L’onde de choc de l’échec de l’opération Gedeón se poursuit : Juan José Rendon, homme clé des récents événements qui ont conduit à l’arrivée de mercenaires au Venezuela, a présenté sa démission au « comité stratégique » du « gouvernement intérimaire de Juan Guaidó ».

Rendón avait été au centre de la controverse pour son rôle dans la rédaction et la signature du contrat avec l’entreprise militaire nord-américaine Silvercorp USA, qui précisait comment capturer ou assassiner Nicolás Maduro, Diosdado Cabello, et procéder à une répression des civils et des militaires dans le pays pendant plus d’un an.
Contrairement à Guaidó, Rendón a admis avoir signé le contrat. Face à la crise ouverte par la situation, c’est lui qui a donné des explications aux médias pour limiter les dégâts, et essayer d’offrir une version plausible vu le nombre de contradictions formulées par Guaidó.
L’explication de Rendón est qu’il a signé, mais que le plan n’a pas été exécuté, non pas parce qu’il n’était pas d’accord avec ce qui y était convenu, mais à cause de sa méfiance envers Goudreau le patron de Silvercorp USA. Le « stratège » n’a jamais pu expliquer pourquoi la signature de Guaidó figurait sur le contrat, ni pourquoi il y avait un enregistrement audio de la signature du contrat où l’on entendait Guaidó et Goudreau.
Les mensonges et la gravité de la situation ont ouvert une nouvelle division au sein de l’opposition vénézuélienne. Le parti Primero Justicia — dont Henrique Capriles est membre et que Rendón a conseillé lors de sa campagne présidentielle — a demandé que les personnes impliquées dans l’action soient démises de leurs fonctions.
Non seulement Primero Justicia s’est prononcé contre ce qui s’est passé, mais aussi une partie importante de l’opposition, tant ceux qui se sont désolidarisés du projet incarné par Guaidó que ceux qui lui sont restés fidèles.
La démission de Rendón, ainsi que celle du député Sergio Vergara, également signataire du contrat, révèle la reconnaissance publique de l’impact causé par l’opération, dans laquelle des mercenaires continuent jour après jour d’être arrêtés, comme dimanche, lorsque quatorze d’entre eux ont été interceptés dans le cadre de l’opération policière et militaire qui reste toujours en un état d’alerte.

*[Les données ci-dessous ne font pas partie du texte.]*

(* ===== verification/Ext2.v ===== *)
(** The ext2 driver, kernel/ext2.c: data and operations.

    The disk is a finite map from sectors to their 512 bytes, reached through
    ata_read_sectors and ata_write_sectors of kernel/ata.c with the 28-bit address the
    driver programs.  The five block buffers of the driver are part of the state and are
    named by their number, so that two uses of one buffer alias as they do in the code.
    A load or store outside a buffer, or through a buffer that could not be allocated,
    has no result ([None]), and so has a loop that would run out of its bound: a theorem
    that an operation returns is a theorem that it stays inside its memory and ends.
    Packed structures are lists of bytes (see Packed.v). *)
From Stdlib Require Import ZArith Lia.
From S2P Require Import Prelude Packed.

(** * State *)

Definition EXT2_SUPER_MAGIC : Z := 0xEF53.
Definition EXT2_ROOT_INO : Z := 2.
Definition EXT2_S_IFREG : Z := 0x8000.
Definition EXT2_S_IFDIR : Z := 0x4000.
Definition EXT2_FT_REG_FILE : Z := 1.
Definition EXT2_FT_DIR : Z := 2.
Definition EXT2_DIRENT_HDR : Z := 8.
Definition MAX_FILENAME : Z := 128.
Definition MAX_PATH : Z := 256.

Record ext2_fs_t := Ext2Fs {
  drive : Z; part_start_lba : Z; sb : list Z; block_size : Z; inodes_per_group : Z;
  blocks_per_group : Z; bgd_blocks : Z; bgd_block : Z; inode_size : Z }.

Record rtc_time_t := RtcTime {
  t_year : Z; t_month : Z; t_day : Z; t_hour : Z; t_minute : Z; t_second : Z }.

Record est := Est {
  fs : ext2_fs_t;
  bufs : list (option (list Z));     (* ext2_bufs[5]; ext2_buf_sizes[n] is the length *)
  kallocs : nat;                     (* calls of kmalloc so far *)
  dsk : gmap (Z * Z) (list Z);       (* drive, sector -> 512 bytes *)
  rtc : rtc_time_t }.

Definition with_fs (f : ext2_fs_t) (s : est) : est := Est f (bufs s) (kallocs s) (dsk s) (rtc s).
Definition with_bufs (b : list (option (list Z))) (s : est) : est := Est (fs s) b (kallocs s) (dsk s) (rtc s).
Definition with_dsk (d : gmap (Z * Z) (list Z)) (s : est) : est := Est (fs s) (bufs s) (kallocs s) d (rtc s).
Definition with_sb (b : list Z) (s : est) : est :=
  let f := fs s in
  with_fs (Ext2Fs (drive f) (part_start_lba f) b (block_size f) (inodes_per_group f) (blocks_per_group f)
             (bgd_blocks f) (bgd_block f) (inode_size f)) s.
(** * Counting free blocks *)

(** Blocks group 0 has, and how many are free. *)
Definition nblocks (s : est) : nat := Z.to_nat (Z.min (blocks_per_group (fs s)) (total s - fdb s)).
Definition free_count (s : est) : Z := count_range (fun i => negb (bit_of (blk s (bmap s)) i)) (nblocks s).
(** The counters of the superblock and of the descriptor agree with the bitmap. *)
Definition counted (s : est) : Prop :=
  sb_free_blocks (sb (fs s)) = free_count s /\ b_free_blocks_count (bgd_of s 0) = free_count s.

(** * The state after a bitmap, a descriptor and a superblock update

    [B] and [bgd] are the new bitmap and descriptor, [n] the superblock's new count. *)
Record remapped (g : ext2_fs_t) (B bgd : list Z) (n : Z) (D : Z -> Prop) (s s' : est) : Prop := {
  rm_ready : ready g s';
  rm_rtc : rtc s' = rtc s;
  rm_keeps : keeps [1%nat; 4%nat] s s';
  rm_sb : sb_free_blocks (sb (fs s')) = n;
  rm_extent : fdb s' = fdb s /\ total s' = total s;
  rm_bmap : blk s' (bmap s) = B;
  rm_bgd : blk s' (bgd_block g) = splice 0 bgd (blk s (bgd_block g));
  rm_rest : forall b, addressable g b -> b <> bmap s -> b <> bgd_block g -> ~ D b -> blk s' b = blk s b }.

Section Remap.
Implicit Types (g : ext2_fs_t) (s : est).

Lemma remapped_meta g B bgd n D s s' :
  layout g s -> remapped g B bgd n D s s' -> len bgd = 32 -> (forall o, 0 <= o -> o + 4 <= 12 -> fld 4 o bgd = fld 4 o (bgd_of s 0)) ->
  ready g s' -> meta s' = meta s /\ bgd_of s' 0 = bgd.
Proof.
  intros L R Hl Hf Hr'. pose proof (length_block_bytes g s (bgd_block g) (l_ready _ _ L)) as Hlb.
  pose proof (ready_geo g s (l_ready _ _ L)).
  assert (bgd_of s' 0 = bgd) as Hb.
  { unfold bgd_of.
    assert (bgd_place (fs s') 0 = (bgd_block g, 0)) as ->.
    { rewrite <- (layout_bgd_place g s L). unfold bgd_place. rewrite (ready_bs g s' Hr'), (ready_bs g s (l_ready _ _ L)).
      destruct (r_same _ _ Hr') as (_ & _ & _ & _ & _ & -> & _). by destruct (r_same _ _ (l_ready _ _ L)) as (_ & _ & _ & _ & _ & -> & _). }
    rewrite (rm_bgd _ _ _ _ _ _ _ R). unfold SIZEOF_BGD. rewrite <- Hl. apply slice_splice_same; lia. }
  split; [|done]. unfold meta, bmap, b_block_bitmap, b_inode_bitmap, b_inode_table.
  destruct (rm_extent _ _ _ _ _ _ _ R) as [-> ->]. by rewrite Hb, !Hf by lia.
Qed.
(** The slots of two inodes do not overlap. *)
Lemma iplace_apart g s d e :
  ready g s -> 0 < d <= inodes_per_group g -> 0 < e <= inodes_per_group g -> d <> e ->
  (iplace s d).1 = (iplace s e).1 -> (iplace s d).2 + 128 <= (iplace s e).2 \/ (iplace s e).2 + 128 <= (iplace s d).2.
Proof.
  intros Hr Hd He Hne. rewrite !(iplace_group0 g) by done. cbn [fst snd]. intros Eb.
  destruct (r_geo _ _ Hr) as [_ Hipg _ Hisz _]. destruct (r_same _ _ Hr) as (_ & _ & Hbs & Hig & _ & _ & His).
  rewrite Hbs, ?Hig, ?His in *. pose proof (ready_geo g s Hr). set (per := block_size g / inode_size g) in *.
  assert (0 < per) by (apply Z.div_str_pos; lia).
  assert ((d - 1) / per = (e - 1) / per) as Ed.
  { set (t := b_inode_table (bgd_of s 0)) in *. pose proof (Z.mul_div_le (d - 1) per). pose proof (Z.mul_div_le (e - 1) per).
    assert (0 <= (d - 1) / per) by (apply Z.div_pos; lia). assert (0 <= (e - 1) / per) by (apply Z.div_pos; lia).
    assert ((d - 1) / per <= d - 1 /\ (e - 1) / per <= e - 1) by nia.
    unfold u32 in Eb. pose proof (Z.div_mod (t + (d - 1) / per) (2 ^ 32)). pose proof (Z.div_mod (t + (e - 1) / per) (2 ^ 32)). nia. }
  pose proof (Z.div_mod (d - 1) per). pose proof (Z.div_mod (e - 1) per).
  assert ((d - 1) mod per <> (e - 1) mod per) as Hm by (intros Em; rewrite Ed, Em in *; lia).
  destruct (Z.lt_total ((d - 1) mod per) ((e - 1) mod per)) as [Hlt|[Heq|Hlt]]; [left; nia|done|right; nia].
Qed.

Lemma iplace_bound g s d : ready g s -> 0 <= (iplace s d).2 /\ (iplace s d).2 + 128 <= block_size g.
Proof. intros Hr. unfold iplace. destruct (inode_place _ _ d) as [b o] eqn:E. by eapply (inode_place_bound g s). Qed.

Lemma inode_of_evolves g X s s' d :
  layout g s -> evolves g X s s' -> slot g s d -> ~ X (iplace s d).1 -> inode_of s' d = inode_of s d.
Proof.
  intros L E [Hd (H1 & H2 & H3 & H4 & _)] HX. unfold inode_of.
  rewrite (iplace_same g s s' d (l_ready _ _ L) (l_ready _ _ (ev_layout _ _ _ _ E)) (ev_meta _ _ _ _ E) Hd).
  destruct (iplace s d) as [b o]. by rewrite (ev_blk _ _ _ _ E).
Qed.

(** The inode goes to its slot, all others are as before. *)
Lemma wp_save_inode g s ino inode :
  layout g s -> slot g s ino -> len inode = 128 ->
  wp (ext2_write_inode ino inode) (fun _ s' =>
    evolves g (fun x => x = (iplace s ino).1) s s' /\ inode_of s' ino = inode /\
    forall d, slot g s d -> d <> ino -> inode_of s' d = inode_of s d) s.
Proof.
  intros L [Hi Hd] Hl. pose proof (l_ready _ _ L) as Hr. pose proof Hd as (H1 & H2 & H3 & H4 & _).
  pose proof (inside_addr g s _ L H1) as Ha.
  eapply wp_mono; [by apply wp_write_inode; [|lia| |]|]. intros r s' (_ & Hr' & St).
  pose proof (evolves_stores g _ _ _ s s' L Hr' H1 H4 H3 St) as E. split; [done|].
  destruct St as (_ & _ & _ & HB). pose proof (iplace_bound g s ino Hr) as Hb.
  pose proof (length_block_bytes g s (iplace s ino).1 Hr) as Hlb.
  split.
  - unfold inode_of at 1. rewrite (iplace_same g s s' ino Hr Hr' (ev_meta _ _ _ _ E) Hi).
    destruct (iplace s ino) as [b o] eqn:Ep. cbn [fst snd] in *. rewrite HB, decide_True by done.
    unfold SIZEOF_INODE. rewrite <- Hl. apply slice_splice_same; lia.
  - intros d [Hd1 Hd2] Hne. destruct (Z.eq_dec (iplace s d).1 (iplace s ino).1) as [Eb|Eb]; [|by apply (inode_of_evolves g _ s s' d L E)].
    pose proof (iplace_apart g s d ino Hr Hd1 Hi Hne Eb) as Hap. pose proof (iplace_bound g s d Hr).
    unfold inode_of. rewrite (iplace_same g s s' d Hr Hr' (ev_meta _ _ _ _ E) Hd1).
    destruct (iplace s d) as [b o], (iplace s ino) as [b' o']. cbn [fst snd] in *. subst b'. rewrite HB, decide_True by done.
    apply slice_splice_other; unfold SIZEOF_INODE; lia.
Qed.

(** * Blocks an inode reaches *)

Lemma ptrs_from_elem k i P j : i <= j < i + Z.of_nat k -> fld 4 (4 * j) P <> 0 -> fld 4 (4 * j) P ∈ ptrs_from k i P.
Proof.
  revert i. induction k as [|k IH]; intros i Hj Hn; [lia|]. cbn [ptrs_from]. apply elem_of_app.
  destruct (Z.eq_dec j i) as [->|]; [left|right; apply IH; [lia|done]]. rewrite (proj2 (Z.eqb_neq _ _) Hn). set_solver.
Qed.
(** ** Mount table *)

Fixpoint starts_with (m p : list Z) : option (list Z) :=
  match m, p with
  | [], _ => Some p
  | c :: m', d :: p' => if c =? d then starts_with m' p' else None
  | _, [] => None
  end.
(** The first entry that is a prefix of [path] up to a slash or the end: its index and the
    rest of the path. *)
Fixpoint find_mount (i : nat) (l : list mount_entry_t) (path : list Z) : option (nat * mount_entry_t * list Z) :=
  match l with
  | [] => None
  | me :: l' =>
      match starts_with (mount_point me) path with
      | Some [] => Some (i, me, [])
      | Some (c :: q) => if c =? SLASH then Some (i, me, c :: q) else find_mount (S i) l' path
      | None => find_mount (S i) l' path
      end
  end.
Definition vfs_find_mount v (path : list Z) := find_mount 0 (mount_table v) path.
Definition or_root (sub : list Z) : list Z := match sub with [] => [SLASH] | _ => sub end.

Definition ensure_mount_stub (mpoint : list Z) : M F unit :=
  let* v := get in
  match resolve_path v mpoint with
  | Some _ => ret tt
  | None =>
      match resolve_parent v mpoint with
      | Some (parent, name) =>
          if negb (n_type (node v parent) =? 1) then ret tt else
          if Nat.leb MAX_CHILDREN (length (children (node v parent))) then ret tt else
          match find_child v parent name with
          | Some _ => ret tt
          | None => let* _ := new_child parent name 1 id in ret tt
          end
      | None => ret tt
      end
  end.

Definition vfs_mount (mpoint : list Z) (fs_type : Z) : M F Z :=
  let* v := get in
  if Nat.leb MAX_MOUNT_POINTS (length (mount_table v)) then ret (-1) else
  modify (fun v => with_mounts (mount_table v ++ [MountEntry fs_type (take (MAX_PATH - 1) mpoint) (fs_type =? FS_TYPE_EXT2)]) v) ;;
  ensure_mount_stub mpoint ;; ret 0.

(** ** /proc *)

Definition proc_make (parent : nat) (name : list Z) (ty ptype pd : Z) : M F (option nat) :=
  let* p := gets (fun v => node v parent) in
  if Nat.leb MAX_CHILDREN (length (children p)) then ret None else
  new_child parent name ty (set_proc ptype pd).

(** [proc_utoa]: the digits come lowest first into [tmp], and are turned round. *)
Definition proc_utoa (n : Z) : list Z := digits 32 10 (u32 n).

Definition find_process (k : kernel_info) (n : Z) : option proc_info := find (fun p => pid p =? n) (process_table k).

Definition out (o : option (list Z)) : list Z := match o with Some l => l | None => [] end.
(** The loop over the iterations from the second on. *)
Fixpoint pbkdf2_loop (n : nat) (garbage password U T : list Z) : list Z :=
  match n with
  | O => T
  | S n' => let U := hmac_sha256 garbage password U in pbkdf2_loop n' garbage password U (xor_bytes T U)
  end.

(** For fewer than 2^32 - 1 iterations, as the counter is 32 bits wide.  [None]: the salt does
    not fit the block buffer, which the code does not check. *)
Definition pbkdf2_hmac_sha256 (garbage password salt : list Z) (iterations : Z) : option (list Z) :=
  if SHA256_DIGEST_SIZE <? Z.of_nat (length salt) then None
  else
    let block := salt ++ [0; 0; 0; 1] in
    let U := hmac_sha256 garbage password block in
    Some (pbkdf2_loop (Z.to_nat (iterations - 1)) garbage password U U).

(** Lower-case hexadecimal digits, as ASCII codes. *)
Definition hexdig (d : Z) : Z := if d <? 10 then 48 + d else 87 + d.
Definition sha256_to_hex (hash : list Z) : list Z :=
  flat_map (fun b => [hexdig ((b >> 4) .& 0xF); hexdig (b .& 0xF)]) hash ++ [0].

(** * The standard *)

(** The message cut into 64-byte blocks; the fuel is the length of the message. *)
Fixpoint blocks (fuel : nat) (l : list Z) : list (list Z) :=
  match fuel with
  | O => []
  | S f => match l with [] => [] | _ => take 64 l :: blocks f (drop 64 l) end
  end.

Definition pad (m : list Z) : list Z :=
  let n := Z.of_nat (length m) in m ++ 0x80 :: zeros ((55 - n) mod 64) ++ be_bytes 8 (u64 (8 * n)).

Definition sha256_std (m : list Z) : list Z := digest (foldl compress initial (blocks (length (pad m)) (pad m))).

(** RFC 2104. *)
Definition hmac_std (key msg : list Z) : list Z :=
  let k0 := (if 64 <? Z.of_nat (length key) then sha256_std key else key) in
  let k := k0 ++ zeros (64 - Z.of_nat (length k0)) in
  sha256_std (map (fun b => Z.lxor b 0x5c) k ++ sha256_std (map (fun b => Z.lxor b 0x36) k ++ msg)).

(** RFC 8018: [U_1 = PRF(P, S || INT(1))], [U_c = PRF(P, U_(c-1))], the block is their sum. *)
Fixpoint U_std (password salt : list Z) (n : nat) : list Z :=
  match n with
  | O => hmac_std password (salt ++ [0; 0; 0; 1])
  | S n' => hmac_std password (U_std password salt n')
  end.
Definition pbkdf2_std (password salt : list Z) (iterations : nat) : list Z :=
  foldl xor_bytes (U_std password salt 0) (map (U_std password salt) (seq 1 (iterations - 1))).

#[local] Arguments zeros : simpl never.
#[local] Arguments be_bytes : simpl never.

(** * Blocks *)

Lemma blocks_concat bs n :
  Forall (fun b => length b = 64%nat) bs -> (length (concat bs) <= n)%nat -> blocks n (concat bs) = bs.
Proof.
  intros Hb. revert n. induction Hb as [|b bs Hlen Hb IH]; intros n Hn; [by destruct n|].
  simpl concat in *. rewrite length_app in Hn. destruct n as [|n]; [lia|]. simpl.
  destruct (b ++ concat bs) as [|x l] eqn:E; [by destruct b|]. rewrite <- E.
  rewrite take_app_length' by done. rewrite drop_app_length' by done. rewrite IH by lia. done.
Qed.

Lemma length_be_bytes n v : length (be_bytes n v) = n.
Proof. unfold be_bytes. by rewrite length_map, length_seq. Qed.

Lemma length_digest r : length (digest r) = 32%nat.
Proof. unfold digest. by rewrite !length_app, !length_be_bytes. Qed.

(** * Streaming *)

(** The context has absorbed [m]: its complete blocks are in [state] and [bitlen], the rest in
    the buffer. *)
Definition absorbed (m : list Z) (c : ctx) : Prop :=
  length (data c) = 64%nat /\
  exists bs rest, m = concat bs ++ rest /\ Forall (fun b => length b = 64%nat) bs /\ (length rest < 64)%nat /\
    datalen c = Z.of_nat (length rest) /\ take (length rest) (data c) = rest /\
    state c = foldl compress initial bs /\ bitlen c = u64 (512 * Z.of_nat (length bs)).

Lemma init_absorbed c : length (data c) = 64%nat -> absorbed [] (sha256_init c).
Proof. intros H. split; [done|]. exists [], []. repeat split; [done|simpl; lia]. Qed.

Lemma put_buffer (l rest : list Z) b :
  (length rest < length l)%nat -> take (length rest) l = rest ->
  take (S (length rest)) (<[length rest := b]> l) = rest ++ [b].
Proof.
  intros Hl Ht. rewrite (take_S_r _ _ b) by (by apply list_lookup_insert_eq). rewrite take_insert_ge by done. by rewrite Ht.
Qed.

Lemma update_byte_absorbed m c b : absorbed m c -> absorbed (m ++ [b]) (update_byte c b).
Proof.
  intros (Hlen & bs & rest & -> & Hbs & Hr & Hd & Ht & Hs & Hb). unfold update_byte, put.
  rewrite Hd, Nat2Z.id. cbn [datalen]. rewrite u32_small by lia.
  pose proof (put_buffer (data c) rest b ltac:(lia) Ht) as Hp.
  change SHA256_BLOCK_SIZE with 64. destruct (Z.eqb_spec (Z.of_nat (length rest) + 1) 64) as [E|E].
  - split; [cbn; by rewrite length_insert|]. exists (bs ++ [rest ++ [b]]), []. cbn [data datalen state bitlen sha256_transform].
    rewrite concat_app, foldl_app, (length_app bs). simpl. rewrite !app_nil_r, <- app_assoc.
    rewrite take_ge in Hp by (rewrite length_insert; lia). rewrite Hp, Hs, Hb.
    split; [done|]. split; [apply Forall_app_2; [done|]; constructor; [rewrite length_app; simpl; lia|done]|].
    split; [lia|]. split; [done|]. split; [done|]. split; [done|].
    unfold u64. rewrite Zplus_mod_idemp_l. f_equal. lia.
  - split; [cbn; by rewrite length_insert|]. exists bs, (rest ++ [b]). cbn [data datalen state bitlen].
    rewrite length_app. simpl length. split; [by rewrite app_assoc|]. split; [done|]. split; [lia|]. split; [lia|].
    rewrite Nat.add_1_r. done.
Qed.

Lemma update_absorbed m c bytes : absorbed m c -> absorbed (m ++ bytes) (sha256_update c bytes).
Proof.
  revert m c. induction bytes as [|b l IH]; intros m c Hc; simpl; [by rewrite app_nil_r|].
  replace (m ++ b :: l) with ((m ++ [b]) ++ l) by (by rewrite <- app_assoc). apply IH. by apply update_byte_absorbed.
Qed.

(** The buffer holds [p] and then whatever it held. *)
Definition holds (p : list Z) (c : ctx) : Prop :=
  length (data c) = 64%nat /\ datalen c = Z.of_nat (length p) /\ take (length p) (data c) = p.

Lemma put_holds p b c : holds p c -> (length p < 64)%nat ->
  holds (p ++ [b]) (put b c) /\ state (put b c) = state c /\ bitlen (put b c) = bitlen c.
Proof.
  intros (Hl & Hd & Ht) Hp. split; [|done]. unfold put, holds; cbn. rewrite Hd, Nat2Z.id, length_insert, length_app.
  split; [done|]. split; [rewrite u32_small; simpl; lia|]. simpl. rewrite Nat.add_1_r. apply put_buffer; [lia|done].
Qed.
(* ===== verification/Udp.v ===== *)
(** UDP, ICMP echo and the datagram side of sockets (src/kernel/udp.c, icmp.c, net.c). *)
From Stdlib Require Import ZArith Lia.
From S2P Require Import Prelude NetBase Ip.

Section Udp.
Context {NH : NetHeap} {PL : Poll}.

(** * UDP *)

Definition UDP_HEADER_LEN : Z := 8.

Definition udp_bytes (src_port dst_port : Z) (data : list Z) : list Z :=
  be16 src_port ++ be16 dst_port ++ be16 (u16 (UDP_HEADER_LEN + plen data)) ++ [0; 0] ++ data.

Definition udp_send (dst_ip dst_port src_port : Z) (data : list Z) (iface_idx : Z) (s : net) : Z * net :=
  let '(ok, s) := net_kmalloc (u32 (UDP_HEADER_LEN + plen data)) s in
  if negb ok then (-1, s) else ip_send dst_ip IP_PROTO_UDP (udp_bytes src_port dst_port data) iface_idx s.

Definition listens_on (port : Z) (l : udp_listener) : bool := truthy (ul_active l) && (ul_port l =? port).

(** A NULL handler unregisters the port. *)
Definition udp_register_listener (port : Z) (h : option handler) (s : net) : net :=
  match h with
  | None => set_udp_listeners (map (fun l => if listens_on port l then set_ul_handler None (set_ul_active 0 l) else l)
                                 (udp_listeners s)) s
  | Some _ =>
      match first_index (listens_on port) (udp_listeners s) with
      | Some i => on_listener i (set_ul_handler h) s
      | None =>
          match first_index (fun l => negb (truthy (ul_active l))) (udp_listeners s) with
          | Some i => on_listener i (fun _ => UdpListener port h 1) s
          | None => s
          end
      end
  end.

(** * Datagram sockets *)

Definition SOCK_STREAM : Z := 1.
Definition SOCK_DGRAM : Z := 2.
Definition MAX_SOCKETS : Z := 32.
Definition UDP_DGRAM_MAX : Z := 1472.
Definition UDP_QUEUE : Z := 4.

Definition bound_dgram (port : Z) (k : nsock) : bool :=
  truthy (in_use k) && (sock_type k =? SOCK_DGRAM) && bool_decide (is_Some (dq k)) && (local_port k =? port).

(** A datagram put into a socket's ring, dropped when the ring is full. *)
Definition enqueue_dgram (d : dgram) (k : nsock) : nsock :=
  let next := (dq_head k + 1) mod UDP_QUEUE in
  if next =? dq_tail k then k
  else set_dq_head next (set_dq (<[Z.to_nat (dq_head k) := d]> <$> dq k) k).

Definition nsock_udp_deliver (dport : Z) (data : list Z) (sip sport : Z) (s : net) : bool * net :=
  match first_index (bound_dgram dport) (nsocks s) with
  | Some i => (true, on_nsock (Z.of_nat i) (enqueue_dgram (Dgram sip sport (take (Z.to_nat UDP_DGRAM_MAX) data))) s)
  | None => (false, s)
  end.

Definition nsock_at (s : net) (k : Z) : option nsock :=
  if (0 <=? k) && (k <? MAX_SOCKETS) then
    match nsocks s !! Z.to_nat k with Some n => if truthy (in_use n) then Some n else None | None => None end
  else None.

(** One round of recvfrom: the datagram at the tail, [None] when the ring is empty. *)
Definition dequeue_dgram (len : Z) (n : nsock) : option (list Z * Z * Z * nsock) :=
  if dq_head n =? dq_tail n then None
  else
    match dq n ≫= (fun l => l !! Z.to_nat (dq_tail n)) with
    | Some d => Some (take (Z.to_nat len) (dg_data d), dg_src_ip d, dg_src_port d, set_dq_tail ((dq_tail n + 1) mod UDP_QUEUE) n)
    | None => None
    end.

(** The polling loop of recvfrom: [None] = timed out (-1). *)
Fixpoint recvfrom_wait (n : nat) (k len : Z) (s : net) : option (list Z * Z * Z) * net :=
  match n with
  | O => (None, s)
  | S n' =>
      match nsocks s !! Z.to_nat k ≫= dequeue_dgram len with
      | Some (data, ip, port, sk) => (Some (data, ip, port), on_nsock k (fun _ => sk) s)
      | None => recvfrom_wait n' k len (poll_net s)
      end
  end.

Definition nsock_recvfrom (k len : Z) (s : net) : option (list Z * Z * Z) * net :=
  match nsock_at s k with
  | Some n =>
      if (sock_type n =? SOCK_DGRAM) && bool_decide (is_Some (dq n)) && (0 <? len)
      then recvfrom_wait 6000 k len s else (None, s)
  | None => (None, s)
  end.

Definition nsock_sendto (k : Z) (data : list Z) (ip port : Z) (s : net) : Z * net :=
  match nsock_at s k with
  | Some n =>
      if negb (sock_type n =? SOCK_DGRAM) then (-1, s)
      else
        let s := if local_port n =? 0 then
                   let s1 := on_nsock k (set_local_port (eph s)) s in
                   set_eph (let e := u16 (eph s + 1) in if 60000 <=? e then 48000 else e) s1
                 else s in
        let lp := match nsocks s !! Z.to_nat k with Some n => local_port n | None => 0 end in
        let '(r, s) := udp_send ip port lp data (-1) s in
        (if r <? 0 then -1 else plen data, s)
  | None => (-1, s)
  end.

(** * ICMP echo *)

Definition ICMP_HEADER_LEN : Z := 8.
Definition ICMP_TYPE_ECHO_REPLY : Z := 0.
Definition ICMP_TYPE_ECHO_REQUEST : Z := 8.

(** [hdr->checksum = v]: the bytes of the integer, low one first. *)
Definition le16 (v : Z) : list Z := [u8 v; u8 (v >> 8)].

(** An echo message: type and code, checksum, the rest as it is. *)
Definition icmp_bytes (type : Z) (rest : list Z) : list Z :=
  [type; 0] ++ le16 (icmp_checksum ([type; 0; 0; 0] ++ rest)) ++ rest.

Definition icmp_send_echo (dst id sq iface_idx : Z) (s : net) : Z * net :=
  let '(ok, s) := net_kmalloc (ICMP_HEADER_LEN + 56) s in
  if negb ok then (-1, s)
  else ip_send dst IP_PROTO_ICMP
         (icmp_bytes ICMP_TYPE_ECHO_REQUEST (be16 id ++ be16 sq ++ map Z.of_nat (seq 0 56))) iface_idx s.

Definition icmp_handle_packet (p : list Z) (sip : Z) (s : net) : net :=
  if plen p <? ICMP_HEADER_LEN then s
  else if byte_at p 0 =? ICMP_TYPE_ECHO_REQUEST then
    let '(ok, s) := net_kmalloc (plen p) s in
    if negb ok then s
    else (ip_send sip IP_PROTO_ICMP (icmp_bytes ICMP_TYPE_ECHO_REPLY (drop 4 p)) (-1) s).2
  else if byte_at p 0 =? ICMP_TYPE_ECHO_REPLY then
    if (get_be16 p 4 =? ping_ident (ping s)) && (get_be16 p 6 =? ping_wait_seq (ping s)) then
      on_ping (fun g => PingPart (ping_ident g) (ping_wait_seq g) 1 (ticks s) (g_last_rx_ttl s) (plen p)) s
    else s
  else s.
End Udp.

L’opération Gedeón a laissé Guaidó et son entourage en crise. Quelqu’un devait payer et ça a été Rendón et Vergara. Quant aux auteurs internationaux, la stratégie a consisté à nier et à effacer les indices pour affirmer que ni les États-Unis ni le gouvernement colombien n’étaient impliqués dans ce que la presse américaine a qualifié de Baie des Cochons.
Toutefois, comme le précise la lettre de trois sénateurs démocrates de la commission sénatoriale des relations étrangères, Chris Murphy, Tim Kaine et Tom Udall : « Soit le gouvernement des États-Unis n’était pas au courant de ces opérations prévues, soit il en était informé et les a autorisées, les deux possibilités sont problématiques ».
Le gouvernement vénézuélien a déclaré dès le début que cette opération avait compté sur une participation américaine via la DEA — avec laquelle le « gouvernement de Guaidó » a fait savoir qu’il s’était réuni en août dernier — et la Colombie qui a facilité l’accès au territoire du début à la fin, malgré les dénonciations du gouvernement et de l’un des intervenants, Cliver Alcalá, qui a déclaré que l’administration d’Iván Duque avait connaissance des camps d’entraînement militaires.
Ces démissions constituent donc un nouveau chapitre d’une action — en lien avec d’autres opérations armées passées et à venir — qui a laissé une trace écrite noir sur blanc sur la stratégie de coup d’État au Venezuela, non seulement pour renverser Maduro, mais aussi pour « stabiliser » le pays, comme le précise le contrat.